A loveable Kiwi turned Aussie who again presents such versatility in her running. Kicking ass over both trail and track. Her standout performance came last year when she ran a massive 239kms in 24 hours around a 500m track – that run was the third longest by a woman in the world in 2013. She pretty much wins most races she enters, and is also a massive part of the Brisbane Trail Runners community. Back in 2008 when I ran my first Glasshouse 100kms and was suffering in such a huge way, I remember Deb running past me having completed her loops at checkpoint 8 with a huge smile on her face and a nice wave. She summed up ultra running for me that day and taught me about the attitude I need to take into my racing.
There’s no denying that Brendan is one of Australia’s most successful ultra runners in the current times. Highest placing Australian at Western States finishing eighth in June this year. A highly versatile runner over both trail and road. Just last week he ran another sub 7hr 100kms at the 100km world road champs and is also the current TNF100 record holder. There’s not many who can claim to be able to shift and be so successful across many different forms of the sport.

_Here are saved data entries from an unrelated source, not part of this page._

(** [get_inactive_epochs(speed, v1, v2)]; the defaults are [v1=5] and
    [v2=7]. *)
Definition get_inactive_epochs (speed : AnalogSignalArray) (v1 v2 : Q)
    : result EpochArray :=
  do (INACTIVE_bounds, _, _) <-
    get_events_boundaries (ydata speed) v1 v2 None None None None "below";
  do INACTIVE_bounds <- take_pairs (tdata speed) INACTIVE_bounds;
  Ok (mk_EpochArray INACTIVE_bounds 1).

(** [x if x is not None else default]. *)
Definition or_default {A : Type} (x : option A) (default : A) : A :=
  match x with
  | Some v => v
  | None => default
  end.

(** [get_mua_events(mua, fs, minLength, maxLength, PrimaryThreshold,
    minThresholdLength, SecondaryThreshold)]; every optional argument left
    at [None] is [None] here. The sample step is [1/fs]; the embedding is
    for a sampling rate other than zero. *)
Definition get_mua_events (mua : AnalogSignalArray)
    (fs_arg minLength maxLength PrimaryThreshold minThresholdLength
       SecondaryThreshold : option Q) : result EpochArray :=
  let fs_arg :=
    match fs_arg with
    | None => fs mua
    | Some f => Some f
    end in
  match fs_arg with
  | None => Raise ValueError
  | Some fs_arg =>
      let PrimaryThreshold :=
        or_default PrimaryThreshold (mean mua + 3 * std mua)%Q in
      let SecondaryThreshold := or_default SecondaryThreshold (mean mua) in
      let minLength := or_default minLength (50 # 1000) in
      let maxLength := or_default maxLength (750 # 1000) in
      let minThresholdLength := or_default minThresholdLength 0%Q in
      (* determine MUA event bounds *)
      do (mua_bounds_idx, maxes, _) <-
        get_events_boundaries (ydata mua) PrimaryThreshold (mean mua)
          (Some minThresholdLength) (Some minLength) (Some maxLength)
          (Some (1 / fs_arg)%Q) "above";
      if Py.len mua_bounds_idx =? 0 then Raise ValueError else
      (* store MUA bounds in an EpochArray *)
      do bounds <- take_pairs (time mua) mua_bounds_idx;
      Ok (mk_EpochArray bounds 1)
  end.

(* ================================================================= *)
(** * Vocabulary of the properties *)

(** ** Groups and runs *)

(** The run of one group: the index of its first and of its last item. *)
Definition group_run (kv : Z * list (Z * Z)) : run :=
  (fst (hd (0, 0) (snd kv)), fst (List.last (snd kv) (0, 0))).

(** What one true group appends to [eventmax]. *)
Definition group_peak (x : array Q) (kv : Z * list (Z * Z)) : list Q :=
  match Py.amax (slice_array x (fst (group_run kv)) (snd (group_run kv) + 1)) with
  | Some m => [m]
  | None => []
  end.

(** The groups whose key is true. *)
Definition true_groups (G : list (Z * list (Z * Z))) : list (Z * list (Z * Z)) :=
  filter (fun kv => truthy (fst kv)) G.

(** [eventlist] and [eventmax] after the loop over the groups [G]. *)
Definition events_of (G : list (Z * list (Z * Z))) : list run :=
  map group_run (true_groups G).

Definition peaks_of (x : array Q) (G : list (Z * list (Z * Z))) : list Q :=
  flat_map (group_peak x) (true_groups G).

(** [blocks i c G]: [G] cuts [c], enumerated from [i], into maximal blocks
    of one repeated key each. *)
Inductive blocks : Z -> list Z -> list (Z * list (Z * Z)) -> Prop :=
| blocks_nil : forall i, blocks i [] []
| blocks_last : forall i k n,
    (0 < n)%nat ->
    blocks i (repeat k n) [(k, Py.enumerate_from i (repeat k n))]
| blocks_more : forall i k n k' g' G c,
    (0 < n)%nat -> k <> k' ->
    blocks (i + Z.of_nat n) c ((k', g') :: G) ->
    blocks i (repeat k n ++ c)
      ((k, Py.enumerate_from i (repeat k n)) :: (k', g') :: G).

(** [before r1 r2]: [r1] stops before [r2] starts. *)
Definition before (r1 r2 : run) : Prop := snd r1 < fst r2.

(** A 0/1 array, as [np.where(cond, 1, 0)] yields. *)
Definition binary (c : list Z) : Prop := Forall (fun k => k = 0 \/ k = 1) c.

(** [x[j]] for an in-range, non-negative position. *)
Definition sample_at (x : list Q) (j : Z) : option Q :=
  if j <? 0 then None else nth_error x (Z.to_nat j).

(** [np.where(cond(x), 1, 0)] on a one-dimensional [x], and its groups. *)
Definition indicator (cond : Q -> bool) (x : list Q) : list Z :=
  map (fun v => if cond v then 1 else 0) x.

Definition groups_of (cond : Q -> bool) (x : list Q) : list (Z * list (Z * Z)) :=
  Py.groupby Z.eqb snd (Py.enumerate (indicator cond x)).

(** [exact_run cond x (s, e)]: the span is in range, [cond] holds at every
    position of it and fails just before and just after it. *)
Definition exact_run (cond : Q -> bool) (x : list Q) (r : run) : Prop :=
  let (s, e) := r in
  0 <= s <= e /\ e < Py.len x /\
  (forall j, s <= j <= e -> exists v, sample_at x j = Some v /\ cond v = true) /\
  (forall v, sample_at x (s - 1) = Some v -> cond v = false) /\
  (forall v, sample_at x (e + 1) = Some v -> cond v = false).

(** [peak_of x (s, e) m]: [m] is attained inside the span and no sample of
    the span exceeds it. *)
Definition peak_of (x : list Q) (r : run) (m : Q) : Prop :=
  (exists j, fst r <= j <= snd r /\ sample_at x j = Some m) /\
  (forall j v, fst r <= j <= snd r -> sample_at x j = Some v -> (v <= m)%Q).

(** ** Modes and thresholds *)

(** The predicate of a mode, as the source tests it. *)
Definition mode_cond (mode : string) (threshold : Q) : Q -> bool :=
  if String.eqb mode "below" then fun v => Py.Qltb v threshold
  else fun v => Py.Qgtb v threshold.

(** The predicate of a mode, as a proposition: strictly above the threshold
    for "above", strictly below it for "below". *)
Definition crosses (mode : string) (threshold v : Q) : Prop :=
  (mode = "above"%string /\ (threshold < v)%Q) \/
  (mode = "below"%string /\ (v < threshold)%Q).

(** The two modes the source knows. *)
Definition supported (mode : string) : Prop :=
  mode = "above"%string \/ mode = "below"%string.

(** [crossing_run mode threshold x r]: the inclusive span [r] lies inside
    [x], every sample of it satisfies the strict predicate of [mode], and
    the samples just before and just after it (when they exist) do not. *)
Definition crossing_run (mode : string) (threshold : Q) (x : list Q)
    (r : run) : Prop :=
  0 <= fst r <= snd r /\ snd r < Py.len x /\
  (forall j, fst r <= j <= snd r ->
     exists v, sample_at x j = Some v /\ crosses mode threshold v) /\
  (forall v, sample_at x (fst r - 1) = Some v -> ~ crosses mode threshold v) /\
  (forall v, sample_at x (snd r + 1) = Some v -> ~ crosses mode threshold v).

(** [starts_before r1 r2]: [r1] starts before [r2] does. *)
Definition starts_before (r1 r2 : run) : Prop := fst r1 < fst r2.

(** The directional constraint between the thresholds is violated. *)
Definition violates (mode : string) (PrimaryThreshold SecondaryThreshold : Q)
    : Prop :=
  (mode = "above"%string /\ (PrimaryThreshold < SecondaryThreshold)%Q) \/
  (mode = "below"%string /\ (SecondaryThreshold < PrimaryThreshold)%Q).

(** The secondary threshold is on the permitted side of the primary one. *)
Definition ordered (mode : string) (PrimaryThreshold SecondaryThreshold : Q)
    : Prop :=
  (mode = "above"%string /\ (SecondaryThreshold <= PrimaryThreshold)%Q) \/
  (mode = "below"%string /\ (PrimaryThreshold <= SecondaryThreshold)%Q).

(** A sample step is given whenever a duration criterion is. *)
Definition step_given (mtl ml xl ds : option Q) : Prop :=
  ds <> None \/ (mtl = None /\ ml = None /\ xl = None).

(** ** The stages of get_events_boundaries

    The body of [get_events_boundaries], cut at its two emptiness tests and
    at the removal of repeats; [staged_boundaries] chains the pieces and is
    proved equal to the function itself. *)

(** The primary runs that survive the [minThresholdLength] criterion: the
    body of [get_events_boundaries] up to its first emptiness test. *)
Definition primary_events (x : array Q) (PrimaryThreshold : Q)
    (minThresholdLength ds : option Q) (mode : string) : result (list run) :=
  do (events, _) <- find_threshold_crossing_events x PrimaryThreshold mode;
  match minThresholdLength with
  | Some minThresholdLength =>
      if 0 <? Py.len events then
        do d <- durations events ds;
        Ok (Py.compress (map (fun t => Py.Qgeb t minThresholdLength) d) events)
      else Ok events
  | None => Ok events
  end.

(** The pairing of every surviving primary run with a secondary run: the
    body from the threshold assertion to the two fancy-indexing lines. *)
Definition paired_windows (x : array Q) (events : list run)
    (PrimaryThreshold SecondaryThreshold : Q) (mode : string)
    : result (list run * list Q) :=
  do _ <-
    (if String.eqb mode "above" then
       assert (Qle_bool SecondaryThreshold PrimaryThreshold)
     else if String.eqb mode "below" then
       assert (Py.Qgeb SecondaryThreshold PrimaryThreshold)
     else Raise NotImplementedError);
  do (bounds, broader_maxes) <-
    find_threshold_crossing_events x SecondaryThreshold mode;
  do starts <- column0 bounds;
  let outer_boundary_indices :=
    map (fun i => i - 1) (map (fun e => Py.searchsorted starts (fst e)) events) in
  do bounds <- Py.take bounds outer_boundary_indices;
  do maxes <- Py.take broader_maxes outer_boundary_indices;
  Ok (bounds, maxes).

(** One length criterion applied to the three parallel arrays. *)
Definition length_filter (keep_duration : Q -> Q -> bool) (limit ds : option Q)
    (c : list run * list Q * list run) : result (list run * list Q * list run) :=
  let '(bounds, maxes, events) := c in
  match limit with
  | Some limit =>
      if 0 <? Py.len events then
        do d <- durations bounds ds;
        let keep := map (fun t => keep_duration t limit) d in
        Ok (Py.compress keep bounds, Py.compress keep maxes,
            Py.compress keep events)
      else Ok (bounds, maxes, events)
  | None => Ok (bounds, maxes, events)
  end.

(** The candidate windows: one per surviving primary run, after the
    [minLength] and [maxLength] criteria and before repeats are removed. *)
Definition candidate_windows (x : array Q) (events : list run)
    (PrimaryThreshold SecondaryThreshold : Q) (minLength maxLength ds : option Q)
    (mode : string) : result (list run * list Q * list run) :=
  do (bounds, maxes) <-
    paired_windows x events PrimaryThreshold SecondaryThreshold mode;
  do c <- length_filter Py.Qgeb minLength ds (bounds, maxes, events);
  length_filter Qle_bool maxLength ds c.

(** The last lines: one row per distinct start of [bounds]. *)
Definition remove_repeats (c : list run * list Q * list run)
    : result (list run * list Q * list run) :=
  let '(bounds, maxes, events) := c in
  let unique_idx := Py.unique_index (map fst bounds) in
  do bounds <- Py.take bounds unique_idx;
  do maxes <- Py.take maxes unique_idx;
  do events <- Py.take events unique_idx;
  Ok (bounds, maxes, events).

(** The stages in sequence. *)
Definition staged_boundaries (x : ndarray)
    (PrimaryThreshold SecondaryThreshold : Q)
    (minThresholdLength minLength maxLength ds : option Q)
    (mode : string) : result (list run * list Q * list run) :=
  if (1 <? ndim (squeeze x))%nat then Raise TypeError else
  do events <- primary_events (as_array (squeeze x)) PrimaryThreshold
                 minThresholdLength ds mode;
  if Py.len events =? 0 then Ok ([], [], []) else
  do c <- candidate_windows (as_array (squeeze x)) events PrimaryThreshold
            SecondaryThreshold minLength maxLength ds mode;
  if Py.len (snd c) =? 0 then Ok ([], [], []) else remove_repeats c.

(** Inversion of a successful [bind]. *)
Ltac bind_ok H :=
  match type of H with
  | bind ?m _ = Ok _ =>
      let E := fresh "E" in
      destruct m eqn:E; [cbn [bind] in H|discriminate H]
  end.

Who hasn’t heard about the story of an old sheep farmer turning up to one of the world’s most famous races in little more than his gum boots? The ultra ‘shuffle’ is widely regarded as being started by our ‘Cliffie’ and in some respects, he along with Yiannis Kouros are regarded as our ultra running founding fathers. While there are sure to be parts of Cliff’s story that are embellished somewhat, the fact remains that his influence on our sport will last forever with his win at the very first Sydney to Melbourne race.
There are a couple of great things about Ben. Firstly, there’s his versatility across two sports, running and triathlon and being at the top of his game in both. The second is ‘that record’. I’ve heard plenty of mutterings over the last few years from certain quarters that it’s very attainable. Sure it might be, but plenty have tried and failed in the last few years too. Talk is cheap and the fact is that no one is within spitting distance still. The stories I’ve heard of Ben’s preparation for the year that he broke that record would have OCD protagonists across the country sweating with glee. He’s a pioneer of Six Foot Track and how to run that race, I do hope he returns to pointy end very soon.
A weapon. That’s how you would describe Emma Murray. She’s never lost an ultra race and she’s the current ladies Six Foot Track record holder, with a record that like Ben’s has stood the test of time since 2006. I personally don’t know too much about her or have even met her, but when researching this article, she’s a name that cropped up time and time again, she does therefore have influence in terms of the people she has reached simply through her outstanding achievements on the trail.
A quiet, unassuming gentleman that has simply gone about his business of being the bedrock of Queensland running for the last twenty-five years or so. Ian started the Glasshouse Mountains series of races and in 1996 started Australia’s first 100 miler, which again, is still running today. Not many people will know this, but Ian also ran in the Sydney to Melbourne races.